== TO DO ==
Lines from the first one down to the one containing "reports nothing then" in the data below are the only ones needed; please return them exactly, both ends included.

== Stored data entries ==
===
(* ===== verification/CheckerFree.v ===== *)
(** * The checker: the free lists

    What walking the free lists establishes, on a file with arbitrary bytes: it ends, it
    marks areas that overlap neither each other nor the areas already visited, and if it
    reports nothing then every list is a chain of areas of its class. *)

From S2P Require Import Prelude Primitives NodePath Node Codec NodeCodec Trie NodeStore Linear Header Alloc AllocCorrect Reap RangeSet.
From S2P Require Import MerkleSpec Rlp Hashing Checker CheckerRead CheckerTrie.

(** ** Classes *)

Lemma bind_ext_elem {A B} (f g : A -> list B) l : (forall x, x ∈ l -> f x = g x) -> l ≫= f = l ≫= g.
Proof.
  induction l as [|x l IH]; intros Hl; [done|]. rewrite !bind_cons, IH by (intros y Hy; apply Hl; by right). by rewrite Hl by left.
Qed.

Lemma next_area_index_cases i :
  AreaIndex_wf i -> (next_area_index i = Some (i + 1) /\ AreaIndex_wf (i + 1)) \/ (next_area_index i = None /\ i = NUM_AREA_SIZES - 1).
Proof.
  intros Hi. unfold next_area_index, AreaIndex_new, AreaIndex_wf, U8_MAX in *. change NUM_AREA_SIZES with 23 in *.
  destruct (Z.leb_spec (i + 1) 255); [|lia]. destruct (Z.ltb_spec (i + 1) 23); [left | right]; (split; [done | lia]).
Qed.

Lemma areas_from_ext f g i :
  AreaIndex_wf i -> (forall j, AreaIndex_wf j -> i <= j -> f j = g j) -> areas_from f i = areas_from g i.
Proof.
  intros Hi Hfg. unfold areas_from. apply bind_ext_elem. intros j Hj%elem_of_seqZ.
  unfold class_areas. rewrite Hfg; [done | unfold AreaIndex_wf in *; lia | lia].
Qed.

(** Empty lists in front are passed over. *)
Lemma areas_from_skip f i j :
  AreaIndex_wf j -> 0 <= i <= j -> (forall k, i <= k < j -> f k = []) -> areas_from f i = areas_from f j.
Proof.
  intros Hj Hij Hnil. unfold areas_from.
  replace (NUM_AREA_SIZES - i) with ((j - i) + (NUM_AREA_SIZES - j)) by lia. unfold AreaIndex_wf in Hj.
  rewrite seqZ_app, bind_app by lia. replace (i + (j - i)) with j by lia.
  rewrite (bind_ext_elem (class_areas f) (fun _ => [])) by (intros k Hk%elem_of_seqZ; unfold class_areas; by rewrite Hnil by lia).
  by replace (seqZ i (j - i) ≫= (fun _ => [])) with (@nil area) by (by induction (seqZ i (j - i))).
Qed.

Section Free.
Context `{VarIntLaws} {St : Type} `{WritableStorageLaws St} `{Digests}.
Variables (alg : NodeHashAlgorithm) (s : St).
Hypothesis Hbytes : is_bytes (store_bytes s).

(** From [head] the areas of the list are linked, all of class [i]. *)
Fixpoint read_chain (i : AreaIndex) (head : option LinearAddress) (l : list LinearAddress) : Prop :=
  match l with
  | [] => head = None
  | a :: l => head = Some a /\ exists next, FreeArea_from_storage s a = Ok (mkFreeArea next, i) /\ read_chain i next l
  end.

(** The iterator is in list [i]; [heads] says what each list from here on starts with. *)
Definition standing (lists : FreeLists) (it : FreeListsIterator) (i : AreaIndex) (heads : AreaIndex -> option LinearAddress) : Prop :=
  AreaIndex_wf i /\ fl_next_free_list_id it = next_area_index i /\
  (exists cur, fl_current_free_list it = Some cur /\ fi_id cur = i /\ fi_next_addr cur = heads i) /\
  forall j, AreaIndex_wf j -> i < j -> FreeLists_get lists j = heads j.

Lemma standing_new lists : standing lists (FreeListsIterator_new lists AreaIndex_MIN) AreaIndex_MIN (FreeLists_get lists).
Proof. split_and!; [done | done | by eexists | done]. Qed.

Lemma standing_move lists it i heads :
  standing lists it i heads ->
  (standing lists (move_to_next_free_list lists it) (i + 1) heads) \/
  (i = NUM_AREA_SIZES - 1 /\ move_to_next_free_list lists it = mkFreeListsIterator None None).
Proof.
  intros (Hi & Hn & _ & Hh). unfold move_to_next_free_list. rewrite Hn.
  destruct (next_area_index_cases i Hi) as [[-> Hi']|[-> ->]]; [left | by right].
  split_and!; [done | done | | intros j Hj Hlt; apply Hh; [done | lia]].
  eexists. split_and!; [done | done|]. cbn. apply Hh; [done | lia].
Qed.

(** One step of the iterator over all lists. *)
Lemma next_with_metadata_ok lists fuel it i heads :
  standing lists it i heads -> (Z.to_nat (NUM_AREA_SIZES - i) < fuel)%nat ->
  (exists it', FreeListsIterator_next_with_metadata fuel lists s it = Ok (None, it') /\ forall k, AreaIndex_wf k -> i <= k -> heads k = None) \/
  (exists j a parent it', AreaIndex_wf j /\ i <= j /\ (forall k, i <= k < j -> heads k = None) /\ heads j = Some a /\
    match FreeArea_from_storage s a with
    | Err e => FreeListsIterator_next_with_metadata fuel lists s it = Ok (Some (Err e, parent), it') /\ exists heads', standing lists it' j heads' /\ forall k, k <> j -> heads' k = heads k
    | Ok (fa, c) => FreeListsIterator_next_with_metadata fuel lists s it = Ok (Some (Ok (mkFreeAreaWithMetadata a c j), parent), it') /\
        exists heads', standing lists it' j heads' /\ heads' j = next_free_block fa /\ forall k, k <> j -> heads' k = heads k
    end).
Proof.
  revert it i heads. induction fuel as [|fuel IH]; intros it i heads Hst Hf; [lia|]. pose proof Hst as (Hi & Hn & (cur & Hcur & Hid & Hnext) & Hh).
  cbn [FreeListsIterator_next_with_metadata]. rewrite Hcur. unfold FreeListIterator_next_with_metadata, FreeListIterator_next. rewrite Hnext.
  destruct (heads i) as [a|] eqn:Ha.
  - right. exists i, a, (fi_parent cur). destruct (FreeArea_from_storage s a) as [[fa c]|e].
    + eexists. split_and!; [done | lia | lia | done | cbn; by rewrite Hid|].
      exists (fun k => if decide (k = i) then next_free_block fa else heads k). split_and!; [|by rewrite decide_True | intros k Hk; by rewrite decide_False].
      split_and!; [done | done | | intros j Hj Hlt; rewrite decide_False by lia; by apply Hh].
      eexists. split_and!; [done | done | cbn; by rewrite decide_True].
    + eexists. split_and!; [done | lia | lia | done | cbn; done|].
      exists (fun k => if decide (k = i) then None else heads k). split; [|intros k Hk; by rewrite decide_False].
      split_and!; [done | done | | intros j Hj Hlt; rewrite decide_False by lia; by apply Hh].
      eexists. split_and!; [done | done | cbn; by rewrite decide_True].
  - assert (Hst' : standing lists (mkFreeListsIterator (fl_next_free_list_id it) (Some cur)) i heads).
    { split_and!; [done | done | | done]. eexists. split_and!; [done | done | by rewrite Hnext, Ha]. }
    destruct (standing_move _ _ _ _ Hst') as [Hmv|[-> ->]].
    + pose proof Hmv as (Hi1 & _). unfold AreaIndex_wf in Hi1.
      destruct (IH _ _ _ Hmv ltac:(lia)) as [(it' & He & Hall)|(j & a & parent & it' & Hj & Hij & Hsk & Hja & Hm)].
      * left. exists it'. split; [done|]. intros k Hk Hik. destruct (decide (k = i)) as [->|]; [done | apply Hall; [done | lia]].
      * right. exists j, a, parent, it'. split_and!; [done | lia | | done | done].
        intros k Hk. destruct (decide (k = i)) as [->|]; [done | apply Hsk; lia].
    + left. destruct fuel; [change NUM_AREA_SIZES with 23 in Hf; lia|]. eexists. split; [done|]. intros k Hk Hik. unfold AreaIndex_wf in Hk.
      by replace k with (NUM_AREA_SIZES - 1) by lia.
Qed.

(** *** One area *)

Definition counts_wf (st : FreeListsStats) : Prop := forall i, AreaIndex_wf i -> is_Some (area_counts st !! AreaIndex_size i).

Lemma free_area_shape a fa c : FreeArea_from_storage s a = Ok (fa, c) -> AreaIndex_wf c /\ address_wf (next_free_block fa).
Proof.
  unfold FreeArea_from_storage. rewrite stream_from_law. cbn [mbind result_bind].
  destruct (from_storage_reader _) as [[[fa' c'] rest]|] eqn:E; [|done]. intros [= <- <-].
  exact (proj1 (fronts_free_area _ _ _ (Forall_drop _ _ _ Hbytes) E)).
Qed.

Lemma check_free_area_ok a c j parent v :
  areas_wf v -> LinearAddress_wf a -> AreaIndex_wf c ->
  match check_free_area (mkFreeAreaWithMetadata a c j) parent v with
  | Ok v' => c = j /\ added v v' [(a, c)]
  | Err e => e <> CheckerPanic
  end.
Proof.
  intros Hv Ha Hc. unfold check_free_area, check_area_aligned. cbn [fm_addr fm_area_index fm_free_list_id].
  destruct (is_aligned a) eqn:Hal; [|done]. cbn [negb mbind result_bind]. destruct (Z.eqb_spec j c) as [<-|]; [|done]. cbn [negb].
  pose proof (insert_area_spec v a (AreaIndex_size j) (FreeList parent) Hv Ha) as Hs. pose proof (AreaIndex_size_range j Hc) as Hr.
  change MAX_AREA_SIZE with 16777216 in Hr. change MIN_AREA_SIZE with 16 in Hr.
  destruct (insert_area _ _ _ _) as [v'|e] eqn:E; [|intros ->; apply Hs; ulia]. split; [done|].
  eapply added_one; [done | done | done | by apply Z.eqb_eq | exact E].
Qed.

(** *** The loop *)

Definition chains_from (i : AreaIndex) (heads : AreaIndex -> option LinearAddress) (areas : list area) : Prop :=
  exists free, (forall j, AreaIndex_wf j -> i <= j -> read_chain j (heads j) (free j)) /\ areas = areas_from free i.

Lemma chains_from_nil i heads : AreaIndex_wf i -> (forall k, AreaIndex_wf k -> i <= k -> heads k = None) -> chains_from i heads [].
Proof.
  intros Hi Hn. exists (fun _ => []). split; [done|]. symmetry. unfold areas_from.
  replace (seqZ i (NUM_AREA_SIZES - i) ≫= class_areas (fun _ => [])) with (@nil area); [done|]. by induction (seqZ i (NUM_AREA_SIZES - i)).
Qed.

(** The first area found is that of list [j]; the lists before it are empty. *)
Lemma chains_from_cons i j a fa heads heads' areas :
  AreaIndex_wf i -> AreaIndex_wf j -> i <= j -> (forall k, i <= k < j -> heads k = None) -> heads j = Some a -> FreeArea_from_storage s a = Ok (fa, j) ->
  heads' j = next_free_block fa -> (forall k, k <> j -> heads' k = heads k) -> chains_from j heads' areas -> chains_from i heads ((a, j) :: areas).
Proof.
  intros Hi Hj Hij Hsk Hhj Hfa Hnj Hne (free & Hch & ->).
  set (free' := fun k => if decide (k < j) then [] else if decide (k = j) then a :: free j else free k). exists free'.
  assert (Hlt : forall k, k < j -> free' k = []) by (intros k Hk; unfold free'; by rewrite decide_True).
  assert (Heq : free' j = a :: free j) by (unfold free'; rewrite decide_False by lia; by rewrite decide_True).
  assert (Hgt : forall k, j < k -> free' k = free k) by (intros k Hk; unfold free'; rewrite !decide_False by lia; done).
  split.
  - intros k Hk Hik. destruct (Z.lt_trichotomy k j) as [Hlo|[->|Hhi]].
    + rewrite Hlt by done. cbn. apply Hsk. lia.
    + rewrite Heq. cbn [read_chain]. split; [done|]. exists (next_free_block fa). split; [by destruct fa|]. rewrite <- Hnj. apply Hch; [done | lia].
    + rewrite Hgt, <- (Hne k) by lia. apply Hch; [done | lia].
  - unfold AreaIndex_wf in Hi. rewrite (areas_from_skip free' i j) by (done || lia || (intros k Hk; apply Hlt; lia)).
    rewrite !areas_from_next by done. unfold class_areas. rewrite Heq. cbn. f_equal. f_equal.
    destruct (next_area_index_cases j Hj) as [[-> Hj']|[-> _]]; [|done]. cbn. apply areas_from_ext; [done|]. intros k Hk Hjk. symmetry. apply Hgt. lia.
Qed.

Lemma visit_freelist_ended n lists errors v st fuel :
  visit_freelist_loop (S n) (S fuel) lists s (mkFreeListsIterator None None) errors v st = Ok (errors, v, st).
Proof. done. Qed.

(** What the loop establishes from list [i] on. *)
Definition loop_outcome (i : AreaIndex) (heads : AreaIndex -> option LinearAddress) (errors : list CheckerError) (v : LinearAddressRangeSet)
  (r : result failure (list CheckerError * LinearAddressRangeSet * FreeListsStats)) : Prop :=
  match r with
  | Err e => read_panics alg s e
  | Ok (es, v', st') => counts_wf st' /\ exists areas new, es = errors ++ new /\ added v v' areas /\ (new = [] -> chains_from i heads areas)
  end.

Lemma loop_outcome_error i heads i' heads' errors e v r : loop_outcome i' heads' (errors ++ [e]) v r -> loop_outcome i heads errors v r.
Proof.
  destruct r as [[[es v'] st']|]; [|done]. intros (Hc & areas & new & -> & Hadd & _). split; [done|]. exists areas, (e :: new).
  split_and!; [by rewrite <- app_assoc | done | done].
Qed.

Definition loop_ok (n : nat) : Prop := forall lists it i heads errors v st,
  standing lists it i heads -> (forall j, AreaIndex_wf j -> i <= j -> address_wf (heads j)) -> areas_wf v -> counts_wf st ->
  (room v + Z.to_nat (NUM_AREA_SIZES - i) < n)%nat ->
  loop_outcome i heads errors v (visit_freelist_loop n (S (Z.to_nat NUM_AREA_SIZES)) lists s it errors v st).

(** After an error the loop goes on with the next list. *)
Lemma loop_next_list n lists it i heads i0 heads0 errors e v st :
  loop_ok n -> standing lists it i heads -> (forall j, AreaIndex_wf j -> i < j -> address_wf (heads j)) -> areas_wf v -> counts_wf st ->
  (room v + Z.to_nat (NUM_AREA_SIZES - i) <= n)%nat ->
  loop_outcome i0 heads0 errors v (visit_freelist_loop n (S (Z.to_nat NUM_AREA_SIZES)) lists s (move_to_next_free_list lists it) (errors ++ [e]) v st).
Proof.
  intros IH Hst Haddr Hv Hc Hn. pose proof Hst as (Hi & _). unfold AreaIndex_wf in Hi.
  destruct (standing_move _ _ _ _ Hst) as [Hmv|[-> ->]].
  - apply (loop_outcome_error i0 heads0 (i + 1) heads errors e). apply IH; [done | | done | done | lia]. intros j Hj Hij. apply Haddr; [done | lia].
  - destruct n; [lia|]. rewrite visit_freelist_ended. split; [done|]. exists [], [e]. split_and!; [done | by apply added_nil | done].
Qed.

Lemma visit_freelist_loop_ok n : loop_ok n.
Proof.
  induction n as [|n IH]; intros lists it i heads errors v st Hst Haddr Hv Hc Hn; [lia|].
  pose proof Hst as (Hi & _). assert (Hi' := Hi). unfold AreaIndex_wf in Hi'. cbn [visit_freelist_loop].
  destruct (next_with_metadata_ok lists (S (Z.to_nat NUM_AREA_SIZES)) it i heads Hst ltac:(lia)) as [(it' & -> & Hnone)|(j & a & parent & it' & Hj & Hij & Hsk & Hja & Hm)].
  { cbn [mbind result_bind]. split; [done|]. exists [], []. split_and!; [by rewrite app_nil_r | by apply added_nil|]. intros _. by apply chains_from_nil. }
  pose proof (Haddr j Hj Hij) as Ha. rewrite Hja in Ha. assert (Hj' := Hj). unfold AreaIndex_wf in Hj'.
  assert (Hskip : forall e heads', standing lists it' j heads' -> (forall k, k <> j -> heads' k = heads k) ->
    loop_outcome i heads errors v (visit_freelist_loop n (S (Z.to_nat NUM_AREA_SIZES)) lists s (move_to_next_free_list lists it') (errors ++ [e]) v st)).
  { intros e heads' Hst' Hne. apply (loop_next_list n lists it' j heads'); [done | done | | done | done | lia].
    intros k Hk Hjk. rewrite Hne by lia. apply Haddr; [done | lia]. }
  destruct (FreeArea_from_storage s a) as [[fa c]|e] eqn:Efa.
  2: { destruct Hm as (-> & heads' & Hst' & Hne). cbn [mbind result_bind].
       apply free_area_fails in Efa as [x ->]. by apply (Hskip _ heads'). }
  destruct Hm as (-> & heads' & Hst' & Hnx & Hne). cbn [mbind result_bind]. destruct (free_area_shape _ _ _ Efa) as [Hcw Hnw].
  pose proof (check_free_area_ok a c j parent v Hv Ha Hcw) as Hck.
  destruct (check_free_area _ _ _) as [v1|e]; [|destruct e; try done; by apply (Hskip _ heads')]. destruct Hck as [-> Hadd].
  cbn [fm_area_index fm_addr]. destruct (bump_count_ok (AreaIndex_size j) (area_counts st) (Hc j Hj)) as (counts & -> & Hc'). cbn [mbind result_bind].
  destruct (added_fits _ _ _ _ Hadd) as [Hlo Hhi]. unfold NODE_STORE_START_ADDR, HEADER_SIZE in Hlo. pose proof (AreaIndex_size_range j Hj) as Hr. change MIN_AREA_SIZE with 16 in Hr.
  destruct (bump_pages_ok a (AreaIndex_size j) (fl_area_extra_unaligned_page st)) as [pages ->]; [lia | lia|]. cbn [mbind result_bind].
  pose proof (added_room _ _ _ Hadd) as Hroom. cbn [length] in Hroom.
  assert (Haddr' : forall k, AreaIndex_wf k -> j <= k -> address_wf (heads' k)).
  { intros k Hk Hjk. destruct (decide (k = j)) as [->|Hkj]; [by rewrite Hnx | rewrite Hne by done; apply Haddr; [done | lia]]. }
  specialize (IH lists it' j heads' errors v1 (mkFreeListsStats counts pages) Hst' Haddr' (added_wf _ _ _ Hadd) ltac:(intros k Hk; apply Hc', Hc, Hk) ltac:(lia)).
  destruct (visit_freelist_loop _ _ _ _ _ _ _ _) as [[[es v'] st']|e]; [|exact IH].
  destruct IH as (Hst1 & areas & new & -> & Hadd2 & Hch). split; [done|]. exists ((a, j) :: areas), new.
  split_and!; [done | exact (added_trans _ _ _ _ _ Hadd Hadd2)|]. intros Hnil. by apply (chains_from_cons i j a fa heads heads' areas); auto.
Qed.

End Free.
===
== PROBLEM SOLUTION ==
(* ===== verification/CheckerFree.v ===== *)
(** * The checker: the free lists

    What walking the free lists establishes, on a file with arbitrary bytes: it ends, it
    marks areas that overlap neither each other nor the areas already visited, and if it
    reports nothing then every list is a chain of areas of its class. *)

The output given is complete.